Heinz Hofer gilt als der Coiffeur ohne freie Termine. Will man „HelloZurich“ Glauben schenken, dann ist der Coiffeur verschwiegener als der Pfarrer nach der Beichte, und dies trotz all der Geschichten, die er von seiner Kundschaft aufgetischt bekommt. Schon seit 1970 ist Heinz Hofer mit seinem Coiffeur-Geschäft „Haar-Schopf“ am Neumarkt die erste Adresse für modische Haarschnitte.

Schläuche flicken ist das, was der Kreis-5-Veloladen von Enrico Mounayer am häufigsten macht. Enrico ist aber auch gerne bereit, eigenhändig von ihm zusammengebaute Zweiräder zu verkaufen. Und er verkauft garantiert keine E-Velos. Dagegen soll Enrico eine Schwäche haben für alte Exemplare mit hochwertigem Zubehör, ist im „HelloZurich“ nachzulesen.

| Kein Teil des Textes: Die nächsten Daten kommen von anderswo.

(* ===== verification/GrammarBackends.v ===== *)
(** The grammars of two backends of structured output
    (src/vllm/v1/structured_output/backend_xgrammar.py and backend_guidance.py). The
    matchers are those of the libraries xgrammar and llguidance; the class [Matcher]
    has xgrammar's, with what its documentation says as [MatcherLaws]. *)
From Stdlib Require Import ZArith Lia String.
From stdpp Require Import numbers gmap strings list.
From S2P Require Import Prelude BlockTable InputBatch GrammarBitmask.

Open Scope Z_scope.

(** * xgrammar *)

(** [xgr.GrammarMatcher]: [accept_token], [is_terminated], [rollback], [reset] and the
    row of [fill_next_token_bitmask]. *)
Class Matcher (M Mt : Type) := {
  mt_accept : Z -> Mt -> bool * Mt;
  mt_terminated : Mt -> bool;
  mt_rollback : Z -> Mt -> Mt;
  mt_reset : Mt -> Mt;
  mt_row : Mt -> M
}.

Fixpoint mt_accepts {M Mt} `{!Matcher M Mt} (toks : list Z) (m : Mt) : option Mt :=
  match toks with
  | [] => Some m
  | t :: toks => match mt_accept (M := M) t m with (true, m) => mt_accepts (M := M) toks m | _ => None end
  end.

(** A token that is not accepted leaves the matcher as it is; a matcher that has
    terminated accepts nothing; up to [limit] ([max_rollback_tokens]) accepted tokens
    can be taken back. *)
Class MatcherLaws (M Mt : Type) `{!Matcher M Mt} (limit : nat) : Prop := {
  mt_rejected : forall t m m', mt_accept (M := M) t m = (false, m') -> m' = m;
  mt_stuck : forall t m, mt_terminated (M := M) m = true -> (mt_accept (M := M) t m).1 = false;
  mt_undo : forall toks m m', (length toks <= limit)%nat -> mt_accepts (M := M) toks m = Some m' -> mt_rollback (M := M) (zlen toks) m' = m
}.

Section Xgrammar.
Context {M Mt : Type} `{!Matcher M Mt}.

Record XgrammarGrammar := mkXgrammar {
  xg_matcher : Mt;
  num_processed_tokens : Z;
  xg_terminated : bool
}.

Definition xgrammar_init (m : Mt) : XgrammarGrammar := mkXgrammar m 0 false.

(** The loop of [accept_tokens]. *)
Fixpoint xg_accept_loop (toks : list Z) (g : XgrammarGrammar) : bool * XgrammarGrammar :=
  match toks with
  | [] => (true, g)
  | t :: toks =>
      match mt_accept (M := M) t (xg_matcher g) with
      | (true, m) => xg_accept_loop toks (mkXgrammar m (num_processed_tokens g + 1) (xg_terminated g))
      | (false, m) => (false, mkXgrammar m (num_processed_tokens g) (xg_terminated g))
      end
  end.

Definition xg_accept_tokens (toks : list Z) (g : XgrammarGrammar) : bool * XgrammarGrammar :=
  if xg_terminated g then (false, g) else
  let '(ok, g) := xg_accept_loop toks g in
  if ok then (true, mkXgrammar (xg_matcher g) (num_processed_tokens g) (mt_terminated (M := M) (xg_matcher g))) else (false, g).

(** The loop of [validate_tokens]: the accepted tokens. *)
Fixpoint xg_validate_loop (toks : list Z) (m : Mt) : list Z * Mt :=
  match toks with
  | [] => ([], m)
  | t :: toks =>
      match mt_accept (M := M) t m with
      | (true, m) => let '(l, m) := xg_validate_loop toks m in (t :: l, m)
      | (false, m) => ([], m)
      end
  end.

Definition xg_validate_tokens (toks : list Z) (g : XgrammarGrammar) : list Z * XgrammarGrammar :=
  let '(accepted, m) := xg_validate_loop toks (xg_matcher g) in
  (accepted, mkXgrammar (if (0 <? zlen accepted) then mt_rollback (M := M) (zlen accepted) m else m) (num_processed_tokens g) (xg_terminated g)).

Definition xg_rollback (n : Z) (g : XgrammarGrammar) : XgrammarGrammar :=
  let m := mt_rollback (M := M) n (xg_matcher g) in
  mkXgrammar m (num_processed_tokens g - n) (mt_terminated (M := M) m).

Definition xg_reset (g : XgrammarGrammar) : XgrammarGrammar := mkXgrammar (mt_reset (M := M) (xg_matcher g)) 0 (xg_terminated g).

#[export] Instance xgrammar_grammar : Grammar M XgrammarGrammar := {|
  grammar_row := fun g => mt_row (xg_matcher g);
  is_terminated := xg_terminated;
  grammar_accept := fun _ => xg_accept_tokens;
  rollback := xg_rollback
|}.

(** One accepted token. *)
Lemma xg_accept_one t g g' : xg_accept_tokens [t] g = (true, g') -> xg_terminated g = false /\ mt_accept (M := M) t (xg_matcher g) = (true, xg_matcher g') /\ num_processed_tokens g' = num_processed_tokens g + 1.
Proof.
  unfold xg_accept_tokens. cbn. destruct (xg_terminated g); [done|]. destruct (mt_accept t (xg_matcher g)) as [[|] m]; intros E; [|done]. injection E as <-. done.
Qed.

Lemma xg_accepts id toks : forall g g', accepts (M := M) id toks g = Some g' -> mt_accepts (M := M) toks (xg_matcher g) = Some (xg_matcher g') /\ num_processed_tokens g' = num_processed_tokens g + zlen toks.
Proof.
  induction toks as [|t toks IH]; intros g g' E; cbn [accepts mt_accepts] in *; [injection E as <-; split; [done|unfold zlen; cbn; lia]|].
  destruct (grammar_accept id [t] g) as [[|] g1] eqn:Eg; [|done]. cbn in Eg. apply xg_accept_one in Eg as (_ & -> & En). destruct (IH g1 g' E) as [-> ->]. split; [done|]. rewrite En, zlen_cons. lia.
Qed.

(** The grammars of this backend keep the interface's promise. *)
#[export] Instance xgrammar_laws limit `{!MatcherLaws M Mt limit} : GrammarLaws M XgrammarGrammar limit.
Proof.
  intros id toks g g' Hne Hlim E. destruct (xg_accepts id toks g g' E) as [Em En]. cbn [rollback xgrammar_grammar]. unfold xg_rollback. rewrite (mt_undo toks _ _ Hlim Em), En. destruct toks as [|t toks]; [done|].
  cbn [accepts] in E. destruct (grammar_accept id [t] g) as [[|] g1] eqn:Eg; [|done]. cbn in Eg. apply xg_accept_one in Eg as (Ht & Ha & _).
  destruct (mt_terminated (xg_matcher g)) eqn:Et; [pose proof (mt_stuck t _ Et) as Hs; by rewrite Ha in Hs|]. destruct g as [m n b]. cbn in *. subst b. f_equal. lia.
Qed.

Lemma validate_loop_spec limit `{!MatcherLaws M Mt limit} toks : forall m l m', xg_validate_loop toks m = (l, m') -> exists rest, toks = l ++ rest /\ mt_accepts (M := M) l m = Some m' /\
  match rest with [] => True | t :: _ => (mt_accept (M := M) t m').1 = false end.
Proof.
  induction toks as [|t toks IH]; intros m l m' E; cbn in E; [injection E as <- <-; by exists []|]. destruct (mt_accept t m) as [[|] m1] eqn:Ea.
  - destruct (xg_validate_loop toks m1) as [l1 m2] eqn:E1. injection E as <- <-. destruct (IH m1 l1 m2 E1) as (rest & -> & Hacc & Hrest). exists rest. cbn. by rewrite Ea.
  - injection E as <- <-. exists (t :: toks). pose proof (mt_rejected t m m1 Ea) as ->. by rewrite Ea.
Qed.

(** [validate_tokens] returns the longest prefix that the grammar accepts and does not
    advance it. *)
Theorem validate_keeps_state limit `{!MatcherLaws M Mt limit} toks (g : XgrammarGrammar) : (length toks <= limit)%nat ->
  exists l rest m, xg_validate_tokens toks g = (l, g) /\ toks = l ++ rest /\ mt_accepts (M := M) l (xg_matcher g) = Some m /\ match rest with [] => True | t :: _ => (mt_accept (M := M) t m).1 = false end.
Proof.
  intros Hlim. unfold xg_validate_tokens. destruct (xg_validate_loop toks (xg_matcher g)) as [l m] eqn:E. destruct (validate_loop_spec limit toks _ _ _ E) as (rest & -> & Hacc & Hrest). exists l, rest, m. split_and!; try done. f_equal.
  rewrite length_app in Hlim. destruct g as [m0 n b]. cbn in *. destruct l as [|t l]; [injection Hacc as <-; done|]. assert (Hpos : (0 <? zlen (t :: l)) = true) by (apply Z.ltb_lt; unfold zlen; cbn; lia). rewrite Hpos.
  f_equal. apply mt_undo; [cbn in *; lia|done].
Qed.
End Xgrammar.
Arguments XgrammarGrammar Mt : clear implicits.

(** * llguidance *)

(** [llguidance.LLMatcher]: [consume_tokens], [is_stopped], [rollback] and the row of
    [fill_next_token_bitmask]. *)
Class LLMatcher (M Mt : Type) := {
  ll_consume : list Z -> Mt -> bool * Mt;
  ll_stopped : Mt -> bool;
  ll_rollback : Z -> Mt -> Mt;
  ll_row : Mt -> M
}.

Section Guidance.
Context {M Mt : Type} `{!LLMatcher M Mt} (eos_token : Z).

(** Without [printed_error], which is for the log. *)
Record GuidanceGrammar := mkGuidance {
  ll_matcher : Mt;
  gd_terminated : bool
}.

Definition gd_accept_tokens (toks : list Z) (g : GuidanceGrammar) : bool * GuidanceGrammar :=
  let g := if decide (eos_token ∈ toks) then mkGuidance (ll_matcher g) true else g in
  if ll_stopped (M := M) (ll_matcher g) then (true, g) else
  let '(r, m) := ll_consume (M := M) toks (ll_matcher g) in
  (r, mkGuidance m (gd_terminated g)).

Definition gd_rollback (n : Z) (g : GuidanceGrammar) : GuidanceGrammar := mkGuidance (ll_rollback (M := M) n (ll_matcher g)) (gd_terminated g).

Definition guidance_grammar : Grammar M GuidanceGrammar := {|
  grammar_row := fun g => ll_row (ll_matcher g);
  is_terminated := gd_terminated;
  grammar_accept := fun _ => gd_accept_tokens;
  rollback := gd_rollback
|}.

(** The grammars of this backend do not: when the end-of-sequence token is among the
    drafts, the grammar has terminated after the rollback, and the rows of the bitmask
    allow everything from then on. *)
Theorem guidance_stays_terminated full cfg spec reqs id (r : SORequest) (g : GuidanceGrammar) p index : reqs !! id = Some r -> so_grammar r = Some g -> gd_terminated g = false -> so_reasoner cfg = None ->
  spec !! id = Some [eos_token] -> (gd_accept_tokens [eos_token] g).1 = true -> (S index < length p)%nat ->
  exists buf reqs' r' g', fill_request (HG := guidance_grammar) full cfg spec (p, index, reqs) (id, 0) = Ok (buf, S (S index), reqs') /\
    reqs' !! id = Some r' /\ so_grammar r' = Some g' /\ gd_terminated g' = true /\ mask_of (HG := guidance_grammar) full true (Some g') = Ok full.
Proof.
  intros Er Eg Ht Hre Es Hacc Hlen. unfold fill_request. cbn [fst]. rewrite Er. cbn [get_or mbind result_bind]. unfold should_fill_bitmask. rewrite Hre, Es, Eg. change (default [] (Some [eos_token])) with [eos_token]. cbn [fill_tokens].
  assert (Hfill : forall i (b : list M) (x : GuidanceGrammar), (i < length b)%nat -> fill_one (HG := guidance_grammar) full b (Some x, i, true) = Ok (<[i := if gd_terminated x then full else ll_row (ll_matcher x)]> b)).
  { intros i b x Hi. unfold fill_one, mask_of, np_alter. cbn. destruct (lookup_lt_is_Some_2 b i Hi) as [y Ey]. by rewrite Ey. }
  rewrite Hfill by lia. cbn [mbind result_bind get_or is_terminated guidance_grammar grammar_accept]. rewrite Ht. destruct (gd_accept_tokens [eos_token] g) as [ok g1] eqn:Ea. cbn in Hacc. subst ok. cbn [assert_ mbind result_bind].
  rewrite Hfill by (rewrite length_insert; lia). cbn [mbind result_bind]. assert (Ht1 : gd_terminated g1 = true).
  { unfold gd_accept_tokens in Ea. rewrite decide_True in Ea by (by left). cbn in Ea. destruct (ll_stopped (ll_matcher g)); [by injection Ea as <-|]. destruct (ll_consume [eos_token] (ll_matcher g)) as [b m]. by injection Ea as _ <-. }
  eexists _, _, _, (gd_rollback 1 g1). split; [reflexivity|]. rewrite lookup_insert_eq. split; [reflexivity|]. split; [reflexivity|]. split; [exact Ht1|]. cbn. by rewrite Ht1.
Qed.
End Guidance.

Unseren literarischen Bummel durch Zürich beschliessen wir im Kafi Paradiesli bei Katja Graber. Die sympathische Wirtin empfängt ihre Gäste gerne mit einem Stück weissem Schokoladenkuchen. Bei Katja fühlt man sich wie im Paradies. Es ist ruhig im Kafi Paradiesli und die laute Stadt ist weit weg. Im „HelloZurich“ ist nachzulesen, dass Katja sich die Namen ihrer Stammgäste partout nicht merken könne. Auch ein Spickzettel habe da nichts gebracht. Aber das mache sie mit Freundlichkeit wieder wett. Davon können wir uns jederzeit überzeugen. Man darf sich duzen. Kinder spielen nebenan. Und Katja experimentiert mit ihrem weissen Schokoladenkuchen.

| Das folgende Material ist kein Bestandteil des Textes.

Lemma apply_rows out (rows_of : string -> list M) : so_structured_output_request_ids out = ids -> so_spec_decode_tokens out = spec ->
  (forall id, is_Some (ids !! id) -> zlen (rows_of id) = num_rows id) -> let n := Z.to_nat (total (num_rows <$> row_ids)) in
  exists rows idx, apply_grammar_bitmask full n out (concat (rows_of <$> (sorted_items (map_to_list ids)).*1)) b = Ok (rows, idx) /\ length rows = n /\
    forall k id j, req_ids_ b !! k = Some (Some id) -> (j < Z.to_nat (num_rows id))%nat ->
      rows !! (Z.to_nat (before num_rows row_ids k) + j)%nat = if decide (is_Some (ids !! id)) then rows_of id !! j else Some full.
Proof.
  intros E1 E2 Hok n. unfold apply_grammar_bitmask. rewrite E1, E2.
  destruct (place_all_ok (logit_offsets ids spec b) rows_of (sorted_items (map_to_list ids)) [] _ (replicate n full) [] eq_refl) as (rows & oi & c & E & L & H1 & H2).
  { rewrite sorted_items_perm. apply NoDup_fst_map_to_list. }
  { intros id id' o o' I1 I2 Hne Eo Eo'. apply sorted_keys in I1, I2. destruct (offset_row id o I1 Eo) as (k & Hk & ->). destruct (offset_row id' o' I2 Eo') as (k' & Hk' & ->).
    by apply rows_apart. }
  { intros id Hid. apply sorted_keys in Hid. destruct (Hin id Hid) as [k Hk]. apply row_ids_index in Hk. split; [by apply Hok|]. exists (before num_rows row_ids k). split; [by apply offset_at|].
    destruct (before_step row_ids k (S k) id Hk ltac:(lia)) as [B1 B2]. unfold zlen. rewrite length_replicate. unfold n. lia. }
  cbn [app] in E. change (zlen []) with 0 in E. rewrite E. cbn [mbind result_bind]. rewrite length_replicate in L. eexists rows, _. split; [done|]. split; [done|].
  intros k id j Eid Hj. assert (Hk : row_ids !! k = Some id) by (by apply row_ids_index, (ci_index _ _ _ HC)). destruct (before_step row_ids k (S k) id Hk ltac:(lia)) as [B1 B2].
  destruct (decide (is_Some (ids !! id))) as [His|His].
  - apply (H1 id (before num_rows row_ids k) j); [by apply sorted_keys|by apply offset_at|]. specialize (Hok id His). unfold zlen in Hok. lia.
  - rewrite H2; [apply lookup_replicate_2; unfold n; lia|]. intros id' o' I' Eo'. apply sorted_keys in I'. destruct (offset_row id' o' I' Eo') as (k' & Hk' & ->).
    destruct (rows_apart k k' id id' Hk Hk') as [?|?]; [congruence|lia..].
Qed.
End Batch.
End Rows.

Silvesterlauf ist’s in Zürich und es ist Mitte Dezember. Da passt ja bestens ins Bild, dass auch der Zirkus Conelli schon sein Weihnachtsprogramm präsentiert (Bild). Die Zürcher sind eben ihrer Zeit immer weit voraus. Mit dem Silvesterlauf, mit dem Weihnachtszirkus. Vor allem aber mit der literarisch interessanten Idee eines Online Magazins mit Zürcher Geschichten. „HelloZurich“ mit seinen aussergewöhnlichen Geschichten ist eine originelle Einladung zu einem literarischen Bummel durch Zürich.